A lot of us never put much thought into towing with our pickups.
We back up to the trailer, crank the jack down until the ball seats in the trailer tongue, make the proper trailer connections, and head out on our merry way.
Yesterday I was doing my towing and fuel economy testing with a 2015 Ford F-150 Lariat 4×4 Super Crew with the 3.5L EcoBoost. A fine package.
My test trailer: a Landoll LT1220, a very nice tandem-axle tilt-deck that weights 3,200 pounds. I loaded a Kubota RTV 1120D utility side-by-side on it to bring the towed weight to 5,300 pounds.
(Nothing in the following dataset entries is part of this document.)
(* ===== verification/Listeners.v ===== *)
(** * Window listeners registered by the page's [useEffect]

    The effect of page.tsx:27-68 (dependencies [[]]) registers three
    listeners on [window] ([scroll], [mousemove], [resize]) and returns a
    cleanup that removes them.  Each run of the effect creates fresh
    closures, so a listener is identified by its event type and by the
    run that created it.  The registry is the window's list of listeners,
    in registration order, as the DOM keeps it. *)

From S2P Require Import Prelude.
Import ListNotations.

Module Listeners.

Inductive listener_type := Scroll | MouseMove | Resize.

#[export] Instance listener_type_eq_dec : EqDecision listener_type.
Proof. solve_decision. Defined.

(** A listener: its event type and the effect run whose closure it is. *)
Definition listener : Type := listener_type * nat.

(** [window.addEventListener(type, fn)]: a pair already registered is not
    added twice; a new one goes to the end. *)
Definition addEventListener (t : listener_type) (run : nat) (r : list listener) : list listener :=
  if bool_decide ((t, run) ∈ r) then r else r ++ [(t, run)].

(** [window.removeEventListener(type, fn)]: drops the matching entry. *)
Fixpoint removeEventListener (t : listener_type) (run : nat) (r : list listener) : list listener :=
  match r with
  | [] => []
  | e :: rest => if bool_decide (e = (t, run)) then rest else e :: removeEventListener t run rest
  end.

(** The effect body of run [run] (page.tsx:59-61). *)
Definition effect_setup (run : nat) (r : list listener) : list listener :=
  addEventListener Resize run (addEventListener MouseMove run (addEventListener Scroll run r)).

(** The cleanup it returns (page.tsx:63-67). *)
Definition effect_cleanup (run : nat) (r : list listener) : list listener :=
  removeEventListener Resize run (removeEventListener MouseMove run (removeEventListener Scroll run r)).

(** The listeners an event of type [t] reaches, in registration order. *)
Definition listeners_of (t : listener_type) (r : list listener) : list listener :=
  filter (fun e => fst e = t) r.

(** No listener of run [run] is registered. *)
Definition fresh_run (run : nat) (r : list listener) : Prop :=
  forall t, (t, run) ∉ r.

(** ** Properties *)

Lemma add_fresh t run r : (t, run) ∉ r -> addEventListener t run r = r ++ [(t, run)].
Proof. intros Hn. unfold addEventListener. by rewrite bool_decide_false. Qed.

Lemma setup_fresh run r :
  fresh_run run r -> effect_setup run r = r ++ [(Scroll, run); (MouseMove, run); (Resize, run)].
Proof.
  intros Hf. unfold effect_setup.
  rewrite (add_fresh Scroll) by apply Hf.
  rewrite (add_fresh MouseMove) by (pose proof (Hf MouseMove); set_solver).
  rewrite (add_fresh Resize) by (pose proof (Hf Resize); set_solver).
  by rewrite <-!app_assoc.
Qed.

Lemma remove_not_in t run r : (t, run) ∉ r -> removeEventListener t run r = r.
Proof.
  induction r as [|e r IH]; simpl; [done|]. intros Hn.
  rewrite bool_decide_false by set_solver. f_equal. apply IH. set_solver.
Qed.

Lemma remove_app_first t run r rest :
  (t, run) ∉ r -> removeEventListener t run (r ++ (t, run) :: rest) = r ++ rest.
Proof.
  induction r as [|e r IH]; simpl; intros Hn.
  - by rewrite bool_decide_true.
  - rewrite bool_decide_false by set_solver. f_equal. apply IH. set_solver.
Qed.

(** C21: the cleanup removes exactly what the setup added: mounting and
    unmounting the page leaves the window's listeners as they were. *)
Theorem cleanup_after_setup run r :
  fresh_run run r -> effect_cleanup run (effect_setup run r) = r.
Proof.
  intros Hf. rewrite setup_fresh by done. unfold effect_cleanup.
  pose proof (Hf Scroll). pose proof (Hf MouseMove). pose proof (Hf Resize).
  rewrite !remove_app_first by done. by rewrite app_nil_r.
Qed.

(** C22: after a setup on a window with no listener of that run, each
    event type reaches exactly one more listener: the one of that run. *)
Theorem setup_one_per_type run r t :
  fresh_run run r ->
  listeners_of t (effect_setup run r) = listeners_of t r ++ [(t, run)].
Proof.
  intros Hf. rewrite setup_fresh by done. unfold listeners_of.
  rewrite filter_app. f_equal.
  destruct t; rewrite !filter_cons; repeat case_decide; simplify_eq; done.
Qed.

Lemma fresh_run_1 : fresh_run 1 (effect_setup 0 []).
Proof. intros []; vm_compute; set_solver. Qed.

Lemma cleanup_after_setup_witness :
  fresh_run 1 (effect_setup 0 []) /\
  effect_cleanup 1 (effect_setup 1 (effect_setup 0 [])) = effect_setup 0 [].
Proof. split; [apply fresh_run_1|]. apply cleanup_after_setup, fresh_run_1. Defined.

Lemma setup_one_per_type_witness :
  fresh_run 1 (effect_setup 0 []) /\
  listeners_of Scroll (effect_setup 1 (effect_setup 0 [])) =
    listeners_of Scroll (effect_setup 0 []) ++ [(Scroll, 1%nat)].
Proof. split; [apply fresh_run_1|]. apply setup_one_per_type, fresh_run_1. Defined.

End Listeners.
This F-150 has a maximum tow rating of 10,700 pounds according to Ford’s 2015 Towing Guide. But they recommend a weight-distributing hitch on trailered weights exceeding 5,000 pounds. My trailer was about the weight of an Alabama football team’s lineman over that amount. No big deal.
I checked the Weigh-Safe hitch to see tongue weight: 500 pounds. That’s close enough to the minimum 10-percent of trailered weight Ford recommends as well.
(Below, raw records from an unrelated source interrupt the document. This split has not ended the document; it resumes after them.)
Lemma message_invariant_witness :
  reachable accept_all (dispatch accept_all TimerFire (dispatch accept_all FormSubmit demo_filled)) /\
  message_ok (dispatch accept_all TimerFire (dispatch accept_all FormSubmit demo_filled)).
Proof.
  assert (Hr : reachable accept_all (dispatch accept_all TimerFire (dispatch accept_all FormSubmit demo_filled)))
    by (do 2 constructor; apply demo_filled_reachable).
  split; [exact Hr|]. apply (message_invariant accept_all _ Hr).
Defined.

Lemma menu_button_twice_witness :
  md (innerWidth (win (set_win demo_start (with_viewport (win demo_start) 500 demo_layout 3000)))) = false /\
  dispatch accept_all MenuButtonClick
    (dispatch accept_all MenuButtonClick (set_win demo_start (with_viewport (win demo_start) 500 demo_layout 3000))) =
  set_win demo_start (with_viewport (win demo_start) 500 demo_layout 3000).
Proof.
  split; [reflexivity|].
  apply (proj1 (menu_button_twice accept_all (set_win demo_start (with_viewport (win demo_start) 500 demo_layout 3000)))).
  reflexivity.
Defined.

Lemma input_lost_during_submission_witness :
  reachable accept_all demo_filled /\ form_submittable accept_all (form demo_filled) = true /\
  let typed := dispatch accept_all (FieldInput "message" "P.S.") (dispatch accept_all FormSubmit demo_filled) in
  field_value (formData (form typed)) "message" = "P.S." /\
  field_value (formData (form (dispatch accept_all TimerFire typed))) "message" = "".
Proof.
  assert (Hs : form_submittable accept_all (form demo_filled) = true) by reflexivity.
  split; [apply demo_filled_reachable|]. split; [exact Hs|].
  apply (input_lost_during_submission accept_all demo_filled "P.S." demo_filled_reachable Hs).
Defined.

End Page.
And the trailer was slightly down in the front, but not anything excessive. So, off I went.
Ten miles later I eased over and stop along the highway because the truck and trailer feels a little light and loose driving along the winding country roads and on the interstate.
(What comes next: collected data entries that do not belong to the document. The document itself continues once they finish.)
(* ===== verification/Status.v ===== *)
(** * The submission status against the spec's state machine

    The spec describes the form's [SubmissionStatus] as a state machine:
    Idle, then Submitting on submit, then Success or Failure, then Idle
    again on the next submit.  The page keeps no such variable: the
    status is a view of [isSubmitting] and [submitMessage].  This file
    states the machine, the abstraction [status_of] from the page's state,
    and proves that every event of the page is matched by the machine:
    a submission by its [submit] step (through [reset] when a previous
    submission had finished), the timer by its [settle] step, every other
    event by no step at all. *)

From S2P Require Import Prelude ScrollTracker Navigation ContactForm Listeners Page.
Import ListNotations.
Open Scope page_scope.

Module Status.

Import ContactForm Page.

Inductive status := Idle | Submitting | Success | Failure.

Inductive label := LSubmit | LSettle | LReset.

(** The spec's machine (spec.md, section 4.3). *)
Inductive spec_step : status -> label -> status -> Prop :=
  | sp_submit : spec_step Idle LSubmit Submitting
  | sp_success : spec_step Submitting LSettle Success
  | sp_failure : spec_step Submitting LSettle Failure
  | sp_reset_success : spec_step Success LReset Idle
  | sp_reset_failure : spec_step Failure LReset Idle.

(** The status a form state shows. *)
Definition status_of (f : form_state) : status :=
  if isSubmitting f then Submitting
  else if submitMessage f === thank_you then Success
  else if submitMessage f === went_wrong then Failure
  else Idle.

Arguments status_of : simpl never.

(** How an event of the page moves the spec's machine, given whether the
    page acted on it ([acc]): an event acted on takes the machine's step,
    any other event leaves the status where it was. *)
Inductive matched : bool -> event -> status -> status -> Prop :=
  | m_stutter e a : matched false e a a
  | m_settle a b : spec_step a LSettle b -> matched true TimerFire a b
  | m_submit a b : spec_step a LSubmit b -> matched true FormSubmit a b
  | m_reset_submit a b :
      spec_step a LReset Idle -> spec_step Idle LSubmit b -> matched true FormSubmit a b.

Section Refinement.
Context `{!ActiveTracker} (email_ok : string -> bool).

(** The events the page acts on as a submission step: a submission the
    form's guards let through, and a pending timer firing. *)
Definition accepted (e : event) (p : page) : bool :=
  match e with
  | FormSubmit => form_submittable email_ok (form p)
  | TimerFire => bool_decide (timers (win p) <> 0%nat)
  | _ => false
  end.

Lemma status_of_idle f :
  isSubmitting f = false -> submitMessage f = "" -> status_of f = Idle.
Proof. unfold status_of. intros -> ->. by vm_compute. Qed.

Lemma status_of_success f :
  isSubmitting f = false -> submitMessage f = thank_you -> status_of f = Success.
Proof. unfold status_of. intros -> ->. by vm_compute. Qed.

Lemma status_of_submitting f : isSubmitting f = true -> status_of f = Submitting.
Proof. unfold status_of. by intros ->. Qed.

(** A status other than Submitting can start a submission. *)
Lemma submit_matched a :
  a <> Submitting -> matched true FormSubmit a Submitting.
Proof.
  destruct a; intros Ha; try done.
  - apply m_submit. constructor.
  - apply m_reset_submit; constructor.
  - apply m_reset_submit; constructor.
Qed.

(** C23: the page refines the spec's submission machine: from every
    reachable state, a submission the form lets through moves the status
    by the machine's submit step (after its reset step when the last
    submission had finished), a pending timer by its settle step, and
    every other event, refused submissions included, leaves the status
    unchanged. *)
Theorem status_refines p e :
  reachable email_ok p ->
  matched (accepted e p) e (status_of (form p)) (status_of (form (dispatch email_ok e p))).
Proof.
  intros Hr. pose proof (submit_ok_reachable email_ok p Hr) as Hs.
  destruct (window_event e) eqn:W.
  { pose proof (window_event_form_win email_ok e p W) as Hw. unfold form_win in Hw.
    assert (form (dispatch email_ok e p) = form p) as -> by congruence.
    assert (accepted e p = false) as -> by (destruct e; done). apply m_stutter. }
  destruct e; try done; simpl; repeat case_match; try apply m_stutter;
    unfold set_win, set_form; cbn [form]; try by rewrite bool_decide_eq_false_2.
  all: try rewrite bool_decide_eq_true_2 by done.
  - (* FormSubmit *)
    rewrite (status_of_submitting (exec handleSubmit_start (form p))) by reflexivity.
    apply submit_matched. unfold status_of. rewrite (submittable_idle email_ok _ H0).
    by repeat case_match.
  - (* TimerFire *)
    destruct Hs as [[Ht _]|[_ Hi]]; [congruence|].
    rewrite (status_of_submitting (form p)) by done.
    rewrite (status_of_success (exec _ (form p))) by reflexivity.
    apply m_settle. constructor.
Qed.

End Refinement.

Lemma status_refines_witness :
  reachable accept_all demo_filled /\
  matched (accepted accept_all FormSubmit demo_filled) FormSubmit (status_of (form demo_filled))
    (status_of (form (dispatch accept_all FormSubmit demo_filled))).
Proof.
  split; [apply demo_filled_reachable|].
  apply (status_refines accept_all demo_filled FormSubmit), demo_filled_reachable.
Defined.

End Status.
A few minutes later I was back on the road, towing stability instilling confidence in this truck’s ability to get the job done.
Here’re the two simple adjustments I made – and ones I should have taken the time to do when first hooking up the trailer:
1) Moved the Kubota about a foot farther forward to bring the tongue weight, as shown on the built-in Weigh-Safe scale, to 650 pounds, or about 12% of the towed weight.
2) Then I raised the Weigh-Safe hitch ball up two holes so the trailer and F-150 frames were close to being parallel (trailer still had a slight tongue-down attitude.)
Those two little adjustments make a huge difference when towing with any midsize of 1/2-ton pickup.
Granted, by Ford’s towing recommendations, this weight trailer should have had a W-D hitch being used instead of just towing on the factory hitch. But most of you reading this aren’t going to invest neither time nor money in a W-D hitch setup.
But you probably will take the time to fine-tune the trailer setup like I did. And if you do, I can guaranty the difference in the way your work truck feels towing will be worth those extra couple minutes.
Fine-tuning the trailer setup sure made a difference in how the 2015 F-150 I’m road testing this week handled the load.